Lemma apply_program_ok m pl matched prog s : ready prog pl matched s -> counters_ok (MuxState.counters m) ->
  (forall pid v, pmt_versions_by_pid m !! pid = Some v -> 0 <= v < 32) -> 0 <= slot pl ->
  get (grow_slots (slots m) (slot pl)) (slot pl) = Some s ->
  exists s' c' stats versions', (forall E, apply_program (E:=E) m pl matched prog =
      Ok (set_tables m (<[Z.to_nat (slot pl) := s']> (grow_slots (slots m) (slot pl))) c' stats (stream_codec_counters m) versions')) /\
    settled prog pl matched s s' (MuxState.counters m) c' (pmt_versions_by_pid m) versions' /\
    others_kept [prog] (MuxState.counters m) c' (pmt_versions_by_pid m) versions' /\ stats_kept (per_stream m) stats.
Proof.
  intros Hr Hc Hvr Hi Hg. pose proof (cleaned_ready _ _ _ _ Hr) as Hr'. pose proof (rd_valid _ _ _ _ Hr) as Hv.
  unfold apply_program. cbv zeta. fold (cleaned matched s).
  destruct (place_streams_ok prog (streams prog) (planned_streams pl) (cleaned matched s) (MuxState.counters m)) as (s2 & c' & Hp & Hi2);
    [apply Hr|by pose proof (pv_distinct prog Hv) as [_ H]%NoDup_cons|apply Hr|apply Hr'|done|].
  destruct (cache_ok prog (pv_parallel prog Hv)) as (cache & Hcache & _ & Hlc).
  destruct (identity_ok prog (planned_pcr_pid pl) cache Hlc) as (key & Hkey).
  set (changed := negb matched || negb (bool_decide (key = pmt_identity s2))).
  destruct (version_ok (pmt_versions_by_pid m !! pmt_pid prog)) as [Hvr1 Hvr2]; [intros; by eapply Hvr|].
  set (version := if changed then next_version (pmt_versions_by_pid m !! pmt_pid prog) else pmt_version s2).
  destruct (pi_revec _ _ _ _ _ _ Hi2) as (v & kk & a & b & d & p & Heq).
  assert (Hs2 : psi_last s2 = psi_last s /\ pcr_last s2 = (if matched then pcr_last s else None) /\ pmt_version s2 = pmt_version s /\
    pmt_identity s2 = pmt_identity s) by (rewrite Heq; unfold cleaned; by destruct matched).
  destruct Hs2 as (Hpsi & Hpcr & Hver & Hid).
  assert (Hv32 : 0 <= version < 32) by (unfold version; destruct changed; [done|rewrite Hver; apply Hr]).
  pose proof (placed_slot_wf prog pl _ s2 _ c' cache key version (program_number prog) Hr' Hi2 (Hcache _) (Hkey _) Hv32) as Hwf.
  eexists _, c', _, _. split.
  - intros E. unfold idx. rewrite Hg. rb. change (collect_stream_states prog) with (iters_of (streams prog)). rewrite Hp. rb.
    rewrite Hcache. rb. rewrite Hkey. rb. fold changed.
    assert (Hver' : (if changed then match pmt_versions_by_pid m !! pmt_pid prog with
        | None => Ok 0 | Some v => let! v := chk_u8 (E:=E) (v + 1) in Ok (Z.land v 0x1F) end else Ok (pmt_version s2)) = Ok version)
      by (unfold version; by destruct changed).
    rewrite Hver'. rb. rewrite put_single; [reflexivity|]. by eapply get_Some.
  - split; [|split; [|apply merge_stats_kept, initialize_untouched; by intros ? ?]]; split; try done.
    + intros n spec x Hn Hx. destruct (pi_entry _ _ _ _ _ _ Hi2 n spec x Hn Hx) as (He & _ & Hcc). split; [|done]. rewrite <- He. by destruct (planned_kind x).
    + intros pid Hpid. cbn. rewrite (pi_other_pid _ _ _ _ _ _ Hi2) by done. unfold cleaned. by destruct matched.
    + unfold pmt_changed. cbn. rewrite <- Hid, <- Hver. done.
    + unfold pmt_changed. cbn. rewrite <- Hid. fold changed. destruct changed; [|done]. rewrite lookup_insert. by rewrite decide_True.
    + intros pid Hr0 Hno. cbn in Hno. rewrite app_nil_r in Hno. by apply (pi_other_cc _ _ _ _ _ _ Hi2).
    + apply (pi_counters _ _ _ _ _ _ Hi2).
    + intros pid [Hne _]%not_elem_of_cons. destruct changed; [|done]. by rewrite lookup_insert_ne.
    + intros pid v0. destruct changed; [|apply Hvr]. rewrite lookup_insert_Some. intros [[_ <-]|[_ H]]; [done|by eapply Hvr].
Qed.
● ● ● ● ●
# Exercise:
Where a line contains "by rewrite lookup_insert_ne.", begin there and output each line through the end of the data above, exactly; give no other lines.

# Exercise response:
    + intros pid [Hne _]%not_elem_of_cons. destruct changed; [|done]. by rewrite lookup_insert_ne.
    + intros pid v0. destruct changed; [|apply Hvr]. rewrite lookup_insert_Some. intros [[_ <-]|[_ H]]; [done|by eapply Hvr].
Qed.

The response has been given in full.